TASK BRIEF | Beginning with the line below that contains "ib_controller_id : Digest;" and ending with the line that contains "Definition intent_approval_from_sorted (body", copy every line exactly. Copy nothing else.

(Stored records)

┏━━

(* ===== verification/IdPolicyProps.v ===== *)
(** * Well-formed policies, and what the checks of policy.rs decide

    The well-formedness of extensions, selectors, rules and policies, that each
    reader accepts exactly what is written of a well-formed value, and what the
    checks against the active controllers compute. *)
From stdpp Require Import base tactics list gmap countable orders sorting strings.
From Stdlib Require Import ZArith Lia Strings.Byte.
From S2P Require Import Prelude Bytes IdTypes ExampleWire SortedVec IdKeys IdPolicy.

Local Open Scope N_scope.

(** ** Readers *)

(** [f] reads what [g] writes of the values that satisfy [W], and nothing else. *)
Definition reads_exactly {A B} (W : A → Prop) (g : A → B) (f : B → result IdentityError A) : Prop :=
  ∀ w a, f w = Ok a ↔ W a ∧ g a = w.

Lemma collect_exact {A B} (W : A → Prop) (g : A → B) f :
  reads_exactly W g f → reads_exactly (Forall W) (fmap g) (λ l, collect (f <$> l)).
Proof.
  intros Hf l k. rewrite collect_fmap_Ok. split.
  - induction 1 as [|w a l k Hw _ [IH <-]]; [done|]. apply Hf in Hw as [? <-].
    split; [by constructor|done].
  - intros [Hk <-]. induction Hk as [|a k Ha _ IH]; cbn; constructor; [by apply Hf|exact IH].
Qed.

Lemma option_exact {A B} (W : A → Prop) (g : A → B) f :
  reads_exactly W g f →
  reads_exactly (λ o, ∀ a, o = Some a → W a) (fmap g) (option_deserialize f).
Proof.
  intros Hf [w|] o; cbn.
  - rewrite bind_Ok. setoid_rewrite Ok_inj_iff. split.
    + intros (a & [Ha <-]%Hf & <-). split; [by intros ? [= <-]|done].
    + destruct o as [a|]; [|by intros [_ [=]]]. intros [Ha [= <-]].
      exists a. split; [|done]. apply Hf. by split; [apply Ha|].
  - rewrite Ok_inj_iff. destruct o; naive_solver.
Qed.

(** ** Operation kinds *)

Lemma operation_code_rank k : operation_code k = operation_rank k + 1.
Proof. by destruct k. Qed.

Lemma operation_code_inj k1 k2 : operation_code k1 = operation_code k2 → k1 = k2.
Proof. destruct k1, k2; done. Qed.

#[global] Instance operation_le_TotalOrder : TotalOrder operation_le.
Proof.
  split; [split; [split|]|].
  - intros k. unfold operation_le. lia.
  - intros k1 k2 k3. unfold operation_le. lia.
  - intros k1 k2 H1 H2. apply operation_code_inj. rewrite !operation_code_rank.
    unfold operation_le in *. lia.
  - intros k1 k2. unfold strict, operation_le. destruct (decide (k1 = k2)) as [->|Hn]; [by right; left|].
    assert (operation_rank k1 ≠ operation_rank k2).
    { intros He. apply Hn, operation_code_inj. rewrite !operation_code_rank. lia. }
    destruct (N.lt_total (operation_rank k1) (operation_rank k2)) as [|[|]]; [left|done|right; right]; lia.
Qed.
(** The loop of [ControllerApprovals::merge]. *)
Fixpoint merge_loop (merged others : list SignedControllerApproval)
    : result IdentityError (list SignedControllerApproval) :=
  match others with
  | [] => Ok merged
  | incoming :: others =>
      match search digest_le approval_controller_id (approval_controller_id incoming) merged with
      | Ok index =>
          match merged !! index with
          | Some retained =>
              a ← approval_merge retained incoming;
              merge_loop (<[index := a]> merged) others
          | None => Err StorageCorruption  (* not reached: the index was found *)
          end
      | Err index => merge_loop (insert_at index incoming merged) others
      end
  end.

(** [ControllerApprovals::merge]. *)
Definition approvals_merge (a b : list SignedControllerApproval)
    : result IdentityError (list SignedControllerApproval) :=
  merged ← merge_loop a b;
  approvals_from_sorted merged.

(** * Merging the approvals of controllers is their union

    [signed l body s]: the set [l] has the signature [s] over [body]. A canonical set
    is determined by what it says is signed, and merging two sets succeeds exactly
    when their union has a canonical set. *)

(** ** Canonical values *)

Definition approval_wf (a : SignedControllerApproval) : Prop :=
  approval_from_sorted (sa_body a) (sa_signatures a) = Ok a.

(** What the loop of the merge keeps: sorted, every approval canonical. *)
Definition approvals_sorted (l : list SignedControllerApproval) : Prop :=
  ascending digest_le approval_controller_id l ∧ Forall approval_wf l.

Definition approvals_wf (l : list SignedControllerApproval) : Prop :=
  Forall approval_wf l ∧ approvals_from_sorted l = Ok l.
(* ===== verification/IdEvidence.v ===== *)
(** * Evidence for the admission of an event
      (protocols/krikos-identity/src/event.rs)

    Approvals of an intent, freshness of the preceding checkpoint, and the
    observation that starts a delay. *)
From stdpp Require Import base tactics list gmap countable orders sorting strings.
From Stdlib Require Import ZArith Lia Strings.Byte.
From S2P Require Import Prelude Bytes IdTypes SortedVec IdKeys IdProviders IdApprovals.

Local Open Scope N_scope.

(** ** Approvals of an intent *)

Record EventIntentApprovalBody : Type := mkIntentBody {
  ib_controller_id : Digest;
  ib_proposal_id : Digest;
  ib_extensions : Extensions;
}.

Record SignedEventIntentApproval : Type := mkIntentApproval {
  ia_body : EventIntentApprovalBody;
  ia_signatures : list KeyedSignature;
}.

(** [EventIntentApprovals] is a list of approvals. *)
Notation EventIntentApprovals := (list SignedEventIntentApproval).

#[global] Instance EventIntentApprovalBody_EqDecision : EqDecision EventIntentApprovalBody.
Proof. solve_decision. Defined.
#[global] Instance SignedEventIntentApproval_EqDecision : EqDecision SignedEventIntentApproval.
Proof. solve_decision. Defined.

(** [EventIntentApprovalBody::new]. *)
Definition intent_body_new (controller_id proposal_id : Digest) (extensions : Extensions)
    : result IdentityError EventIntentApprovalBody :=
  _ ← validate_critical [] extensions;
  Ok (mkIntentBody controller_id proposal_id extensions).

(** [SignedEventIntentApproval::from_sorted]. *)
Definition intent_approval_from_sorted (body : EventIntentApprovalBody)
    (signatures : list KeyedSignature) : result IdentityError SignedEventIntentApproval :=
  if bool_decide (signatures = []) then Err (EmptyCollection "event intent signatures") else
  signatures ← bounded "event intent signatures" MAX_ACTIVE_CRYPTO_SUITES signatures;
  _ ← check_ascending sort_key_le sort_key "event intent signatures" signatures;
  Ok (mkIntentApproval body signatures).

(** [SignedEventIntentApproval::new]. *)
Definition intent_approval_new (body : EventIntentApprovalBody) (signatures : list KeyedSignature)
    : result IdentityError SignedEventIntentApproval :=
  intent_approval_from_sorted body (sort_by sort_key_le sort_key signatures).

Definition intent_controller_id (a : SignedEventIntentApproval) : Digest :=
  ib_controller_id (ia_body a).

Definition intent_proposal_id (a : SignedEventIntentApproval) : Digest :=
  ib_proposal_id (ia_body a).

(** [EventIntentApprovals::from_sorted]. *)
Definition intents_from_sorted (approvals : list SignedEventIntentApproval)
    : result IdentityError EventIntentApprovals :=
  match approvals with
  | [] => Err (EmptyCollection "event intent approvals")
  | first :: _ =>
      approvals ← bounded "event intent approvals" MAX_AUTHORIZATION_SIGNATURES approvals;
      _ ← check_ascending digest_le intent_controller_id "event intent controllers" approvals;
      if existsb (λ a, bool_decide (intent_proposal_id a ≠ intent_proposal_id first)) approvals
      then Err (InvalidRelationship "event intent proposal set")
      else Ok approvals
  end.

(** [EventIntentApprovals::new]. *)
Definition intents_new (approvals : list SignedEventIntentApproval)
    : result IdentityError EventIntentApprovals :=
  intents_from_sorted (sort_by digest_le intent_controller_id approvals).

(** [EventIntentApprovals::proposal_id]: a set of approvals is not empty. *)
Definition intents_proposal_id (approvals : EventIntentApprovals) : option Digest :=
  intent_proposal_id <$> head approvals.

(** ** Freshness and delays *)

(** [ProviderReceipts] is a list of receipts. *)
Notation ProviderReceipts := (list InclusionReceipt).

Inductive FreshnessEvidence : Type :=
| FreshLocalKnown (checkpoint_id : Digest)
| FreshProviderQuorum (checkpoint_id provider_policy_id : Digest) (receipts : ProviderReceipts).

Inductive DelayEvidence : Type :=
| NoDelay
| DelayProviderQuorum (provider_policy_id : Digest) (required_quorum observed_at : N)
    (intent_approvals : EventIntentApprovals) (receipts : ProviderReceipts)
| DelayGuardianRecovery (provider_policy_id : Digest) (required_quorum observed_at : N)
    (proposal_id : Digest) (receipts : ProviderReceipts).

#[global] Instance FreshnessEvidence_EqDecision : EqDecision FreshnessEvidence.
Proof. solve_decision. Defined.
#[global] Instance DelayEvidence_EqDecision : EqDecision DelayEvidence.
Proof. solve_decision. Defined.

Definition receipt_subject (r : InclusionReceipt) : ProviderLogSubject := le_subject (ir_entry r).
Definition receipt_observed_at (r : InclusionReceipt) : N := le_observed_at (ir_entry r).

(** [FreshnessEvidence::provider_quorum]. *)
Definition freshness_provider_quorum (checkpoint_id provider_policy_id : Digest)
    (receipts : ProviderReceipts) : result IdentityError FreshnessEvidence :=
  if bool_decide (receipts = []) then Err (EmptyCollection "freshness provider receipts")
  else if existsb (λ r, bool_decide (receipt_subject r ≠ SubjectCheckpoint checkpoint_id)) receipts
  then Err (InvalidRelationship "freshness checkpoint receipts")
  else Ok (FreshProviderQuorum checkpoint_id provider_policy_id receipts).

(** [FreshnessEvidence::checkpoint_id], [provider_policy_id] and [provider_receipts]. *)
Definition freshness_checkpoint_id (f : FreshnessEvidence) : Digest :=
  match f with FreshLocalKnown id | FreshProviderQuorum id _ _ => id end.

Definition freshness_policy_id (f : FreshnessEvidence) : option Digest :=
  match f with FreshLocalKnown _ => None | FreshProviderQuorum _ id _ => Some id end.

Definition freshness_receipts (f : FreshnessEvidence) : option ProviderReceipts :=
  match f with FreshLocalKnown _ => None | FreshProviderQuorum _ _ receipts => Some receipts end.

(** The time that a quorum of the observations does not exceed: they are sorted and
    indexed with [quorum - 1], which the caller has checked to be in range. *)
Definition quorum_time (quorum : N) (observations : list N) : N :=
  List.nth (N.to_nat (quorum - 1)) (sort_by N.le id observations) 0.

(** [DelayEvidence::provider_quorum]. *)
Definition delay_provider_quorum (provider_policy_id : Digest) (required_quorum : N)
    (intent_approvals : EventIntentApprovals) (receipts : ProviderReceipts)
    : result IdentityError DelayEvidence :=
  if bool_decide (receipts = []) then Err (EmptyCollection "delay provider receipts")
  else if existsb (λ r, bool_decide
            (Some (receipt_subject r) ≠ SubjectEventIntent <$> intents_proposal_id intent_approvals))
            receipts
  then Err (InvalidRelationship "delay proposal intent receipts")
  else if len receipts <? required_quorum then Err UnsatisfiableThreshold
  else Ok (DelayProviderQuorum provider_policy_id required_quorum
             (quorum_time required_quorum (receipt_observed_at <$> receipts))
             intent_approvals receipts).

(** [DelayEvidence::guardian_recovery]. *)
Definition delay_guardian_recovery (provider_policy_id : Digest) (required_quorum : N)
    (receipts : ProviderReceipts) : result IdentityError DelayEvidence :=
  match receipts with
  | [] => Err (EmptyCollection "guardian recovery delay provider receipts")
  | first :: _ =>
      match receipt_subject first with
      | SubjectEventIntent proposal_id =>
          if existsb (λ r, bool_decide (receipt_subject r ≠ SubjectEventIntent proposal_id)) receipts
          then Err (InvalidRelationship "guardian recovery delay proposal receipts")
          else if len receipts <? required_quorum then Err UnsatisfiableThreshold
          else Ok (DelayGuardianRecovery provider_policy_id required_quorum
                     (quorum_time required_quorum (receipt_observed_at <$> receipts))
                     proposal_id receipts)
      | _ => Err (InvalidRelationship "guardian recovery delay receipt subject")
      end
  end.

(** The accessors of [DelayEvidence]. *)
Definition delay_proposal_id (d : DelayEvidence) : option Digest :=
  match d with
  | NoDelay => None
  | DelayProviderQuorum _ _ _ intents _ => intents_proposal_id intents
  | DelayGuardianRecovery _ _ _ proposal_id _ => Some proposal_id
  end.

Definition delay_policy_id (d : DelayEvidence) : option Digest :=
  match d with
  | NoDelay => None
  | DelayProviderQuorum id _ _ _ _ | DelayGuardianRecovery id _ _ _ _ => Some id
  end.

Definition delay_observed_at (d : DelayEvidence) : option N :=
  match d with
  | NoDelay => None
  | DelayProviderQuorum _ _ t _ _ | DelayGuardianRecovery _ _ t _ _ => Some t
  end.

Definition delay_required_quorum (d : DelayEvidence) : option N :=
  match d with
  | NoDelay => None
  | DelayProviderQuorum _ q _ _ _ | DelayGuardianRecovery _ q _ _ _ => Some q
  end.

Definition delay_intent_approvals (d : DelayEvidence) : option EventIntentApprovals :=
  match d with
  | DelayProviderQuorum _ _ _ intents _ => Some intents
  | NoDelay | DelayGuardianRecovery _ _ _ _ _ => None
  end.

Definition is_guardian_recovery (d : DelayEvidence) : bool :=
  match d with DelayGuardianRecovery _ _ _ _ _ => true | _ => false end.

Definition delay_receipts (d : DelayEvidence) : option ProviderReceipts :=
  match d with
  | NoDelay => None
  | DelayProviderQuorum _ _ _ _ receipts | DelayGuardianRecovery _ _ _ _ receipts => Some receipts
  end.

(** ** Admission *)

Record AdmissionEvidence : Type := mkAdmission {
  ae_proposal_id : Digest;
  ae_preceding_checkpoint : Digest;
  ae_provider_policy_id : Digest;
  ae_freshness : FreshnessEvidence;
  ae_delay : DelayEvidence;
  ae_extensions : Extensions;
}.

#[global] Instance AdmissionEvidence_EqDecision : EqDecision AdmissionEvidence.
Proof. solve_decision. Defined.

(** An identifier that is there differs from another one. *)
Definition some_other (o : option Digest) (id : Digest) : bool :=
  match o with Some other => bool_decide (other ≠ id) | None => false end.

(** [AdmissionEvidence::new]. *)
Definition admission_new (proposal_id preceding_checkpoint provider_policy_id : Digest)
    (freshness : FreshnessEvidence) (delay : DelayEvidence) (extensions : Extensions)
    : result IdentityError AdmissionEvidence :=
  if bool_decide (freshness_checkpoint_id freshness ≠ preceding_checkpoint)
  then Err (InvalidRelationship "admission preceding/freshness checkpoint")
  else if some_other (delay_proposal_id delay) proposal_id
  then Err (InvalidRelationship "admission delayed proposal")
  else if some_other (freshness_policy_id freshness) provider_policy_id
          || some_other (delay_policy_id delay) provider_policy_id
  then Err (InvalidRelationship "admission provider policy")
  else
    _ ← validate_critical [] extensions;
    Ok (mkAdmission proposal_id preceding_checkpoint provider_policy_id freshness delay extensions).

┗━━

RESPONSE FOR THIS EXERCISE |
  ib_controller_id : Digest;
  ib_proposal_id : Digest;
  ib_extensions : Extensions;
}.

Record SignedEventIntentApproval : Type := mkIntentApproval {
  ia_body : EventIntentApprovalBody;
  ia_signatures : list KeyedSignature;
}.

(** [EventIntentApprovals] is a list of approvals. *)
Notation EventIntentApprovals := (list SignedEventIntentApproval).

#[global] Instance EventIntentApprovalBody_EqDecision : EqDecision EventIntentApprovalBody.
Proof. solve_decision. Defined.
#[global] Instance SignedEventIntentApproval_EqDecision : EqDecision SignedEventIntentApproval.
Proof. solve_decision. Defined.

(** [EventIntentApprovalBody::new]. *)
Definition intent_body_new (controller_id proposal_id : Digest) (extensions : Extensions)
    : result IdentityError EventIntentApprovalBody :=
  _ ← validate_critical [] extensions;
  Ok (mkIntentBody controller_id proposal_id extensions).

(** [SignedEventIntentApproval::from_sorted]. *)
Definition intent_approval_from_sorted (body : EventIntentApprovalBody)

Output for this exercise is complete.